Paul Winfield carries this movie in the title role. Writer / director Abby Mann is very, very straightforward about getting the job done in this made for TV production so there is a certain “just the facts, ma’am” feel to King. However, you are shown some of King’s most intimate and personal struggles and Winfield does an absolutely great job in getting every last bit of meaning out of these scenes.
The first episode shows some much lesser known moments in King’s life and struggle. Informative may be damning praise but King is that too. The second episode of the King DVD features the most important moments of the movement including the march on Washington and the march from Selma from Montgomery.

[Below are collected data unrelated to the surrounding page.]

Lemma faulty_disable : faulty w (disable w).
Proof.
  unfold disable. apply faulty_bind; [intros m _; exact I|]. intros s.
  destruct (negb (is_connected (robot s))); [intros m _; exact I|].
  apply faulty_for_each. intros [name arm]. apply faulty_call.
Qed.

Lemma faulty_disconnect_body : faulty w (disconnect_body w).
Proof.
  unfold disconnect_body. apply faulty_bind; [intros m _; exact I|]. intros s.
  destruct (is_connected (robot s)); [|intros m _; exact I].
  apply faulty_bind; [apply faulty_disable|]. intros _.
  apply faulty_bind; [apply faulty_call|]. intros _.
  intros m _. exact I.
Qed.

Lemma disconnect_unfold m :
  disconnect w m =
    match disconnect_body w m with
    | (Ok a, m1) => (Ok a, m1)
    | (Raise e, m1) => if is_Exception e then (Ok tt, m1) else (Raise e, m1)
    end.
Proof. reflexivity. Qed.

Lemma disconnect_noop m :
  is_connected (robot (self m)) = false -> disconnect w m = (Ok tt, m).
Proof.
  intros Hc. rewrite disconnect_unfold.
  unfold disconnect_body, bind, get_self. rewrite Hc. reflexivity.
Qed.

Lemma disconnect_calm m :
  calm w ->
  exists m', disconnect w m = (Ok tt, m') /\ is_connected (robot (self m')) = false.
Proof.
  intros Hcalm.
  destruct (is_connected (robot (self m))) eqn:Hc.
  - rewrite disconnect_unfold. unfold disconnect_body.
    unfold bind at 1. unfold get_self. cbn beta iota. rewrite Hc.
    unfold bind at 1. unfold disable.
    unfold bind at 1. unfold get_self. cbn beta iota. rewrite Hc. cbn [negb].
    rewrite (calm_for_each _
               (fun kv => [BusWrite kv.2 "Torque_Enable" TorqueMode_DISABLED])).
    + unfold bind. rewrite (calm_call _ _ _ Hcalm).
      eexists. split; reflexivity.
    + intros [name arm] ma. apply (calm_call _ _ _ Hcalm).
  - exists m. split; [apply disconnect_noop; exact Hc|exact Hc].
Qed.
End Disconnect.

(** C9 as stated fails on two counts.  A [KeyboardInterrupt] raised by the
    first torque write is not caught by [except Exception] and leaves
    [disconnect].  And when the second torque write raises an [Exception],
    the first [disconnect] catches it and returns with the flag still set,
    so that a second [disconnect] is not a no-op: it writes to the buses
    again, disconnects and clears the flag. *)
Lemma disconnect_lets_KeyboardInterrupt_escape :
  (disconnect (Bench.failing_at 0 KeyboardInterrupt)
     (Bench.connected (Bench.boot Bench.so100))).1 = Raise KeyboardInterrupt /\
  (let w := Bench.failing_at 1 (LibraryError "port closed") in
   let once := disconnect w (Bench.connected (Bench.boot Bench.so100)) in
   let twice := disconnect w once.2 in
   once.1 = Ok tt /\
   is_connected (robot (self once.2)) = true /\
   trace once.2 = [BusWrite Bench.main_bus "Torque_Enable" 0] /\
   is_connected (robot (self twice.2)) = false /\
   trace twice.2 =
     [BusWrite Bench.main_bus "Torque_Enable" 0;
      BusWrite Bench.main_bus "Torque_Enable" 0;
      BusWrite Bench.cv_bus "Torque_Enable" 0;
      RobotDisconnect]).
Proof. repeat split; reflexivity. Qed.

(** ** The concatenated action on the bench *)

Lemma concat_action_shape_witness :
  exists c, concat_action Bench.chunk 3 = Ok c /\ length c = 12%nat.
Proof.
  destruct (concat_action_shape Bench.chunk
              (replicate 16 Bench.arm_row) (replicate 16 Bench.gripper_step)
              (replicate 16 Bench.arm_row) (replicate 16 Bench.gripper_step) 3
              eq_refl eq_refl eq_refl eq_refl)
    as [_ Hok].
  - apply Forall_replicate. reflexivity.
  - apply Forall_replicate. reflexivity.
  - apply Forall_replicate. reflexivity.
  - apply Forall_replicate. reflexivity.
  - destruct Hok as (a & g & a' & g' & _ & _ & _ & _ & Hc & Hlen);
      [simpl; lia..|].
    eexists. split; [exact Hc|exact Hlen].
Defined.

(** ** The order of steps in the main loop *)

Lemma stepped_nil m : stepped m m [].
Proof. exists []. split; reflexivity. Qed.

Lemma stepped_one e m : stepped m (appended [e] m) [step_of e].
Proof. exists [e]. split; reflexivity. Qed.

Lemma stepped_app m1 m2 m3 s1 s2 :
  stepped m1 m2 s1 -> stepped m2 m3 s2 -> stepped m1 m3 (s1 ++ s2).
Proof.
  intros (seg1 & -> & <-) (seg2 & -> & <-). exists (seg1 ++ seg2).
  rewrite appended_app, map_app. split; reflexivity.
Qed.

Lemma stepped_self m m' s : stepped m m' s -> self m' = self m.
Proof. intros (seg & -> & _). apply appended_self. Qed.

King does have its weak moments. Some of the confrontation scenes in the first episode are very low budget, and look absolutely fake with a bunch of locals who are having a hard time being white racists. The actors playing the Kennedys are basically atrocious; one looks like Robert Kennedy and tries to sound like him but fails, the other does not look like JFK and does not sound like him and still fails to be presidential.
Various narrative voices are also used and this gets a little distracting as you try to figure out who is speaking. Particularly awful for some reason is the singing in the church.
Overall, King is an excellent biographical drama well worth watching.
Special features on the King DVD are In Conversation with Tony Bennett and Abby Mann; two documentaries, “The Struggle” and “The Civil Rights Movement”; and Recreating History: The Making of King.